Like the water, I too am impatient, waiting for the thick mantle of winter to break. I am tired of the long, dark nights, the extra layers of clothing, the heavy winter boots. I am anxious for the spring. I feel myself pushing up against the walls of ice I’ve built up in my mind, straining against the ideas and preconceptions and notions I’ve locked myself into. I realize that winter has put up unconscious barriers – habit and routine and even comfort – that I am anxious to break through. Words are sometimes difficult to locate. Occasionally I forget to lock the door.
In nature, obstacles arise and obstacles give way, but they are only ‘obstacles’ in our own minds. Nature makes no judgment. Why should I?
The lotus does not bloom in the winter; it requires warmth of the summer sun to flower and the light of the day to open. In the winter, it buries its roots deep into the mud and hides beneath the water, gathering strength and nourishment. In the meantime, it waits.
Here and there along the path, where the sun has melted the snow, the trail is slick with mud; the foothold is uncertain. Underneath, the earth is still hard and unyielding. We cannot expect change to come all at once, yet we can prepare ourselves and, along the way there will certainly be surprises.

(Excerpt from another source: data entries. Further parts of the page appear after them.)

Definition completed (msg : string) : SessionState :=
  mkSession "completed" None None (Some msg) None.

Definition errored (e : string) : SessionState :=
  mkSession "error" None None None (Some e).

Record World : Type := mkWorld {
  tbl : table;
  session_states : gmap string SessionState;
  host : Host
}.

(** The closures handed to [threading.Thread]: the variables they capture. *)
Inductive work : Type :=
| BackgroundWork (session_id prompt : string) (task_id : Z)
| ResumeWorkCold (session_id : string) (pre_approved : pydict string)
    (original_prompt : string) (task_id : Z)
| ResumeWorkFast (session_id : string) (agent : Agent)
    (responses : list InterruptResponse) (task_id : Z).

Definition new_agent (session_id : string) (pre_approved : pydict string) : Agent :=
  mkAgent (mkHook "hitl-demo" session_id pre_approved) ∅.

(** The handle a closure enters and the input it enters it with. *)
Definition engine_entry (wk : work) : Agent * agent_input :=
  match wk with
  | BackgroundWork sid p _ => (new_agent sid [], Prompt p)
  | ResumeWorkCold sid pre p _ => (new_agent sid pre, Prompt p)
  | ResumeWorkFast _ agent responses _ => (agent, Responses responses)
  end.

Definition work_task_id (wk : work) : Z :=
  match wk with
  | BackgroundWork _ _ t => t
  | ResumeWorkCold _ _ _ t => t
  | ResumeWorkFast _ _ _ t => t
  end.

Definition save_interrupts (now : Clock) (sid : string) (ints : list Interrupt)
    (t : table) : table :=
  foldl (fun t i => save_pending_approval now sid (i_id i) (i_name i) (i_reason i) t)
        t ints.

Walking out onto the ice flow, I notice pockets of thin ice around the rows of rushes bent by the flood. Here, the ice has formed into rounded blossoms… like long-stemmed crystalline roses.
It’s hard to imagine that the muddy water, the blocks of ice, the snow and the crystalline flowers are really all different expressions of the same thing – but they are.
The temperature is dropping. Snow is in the forecast. It’s winter still – at least for a few more weeks.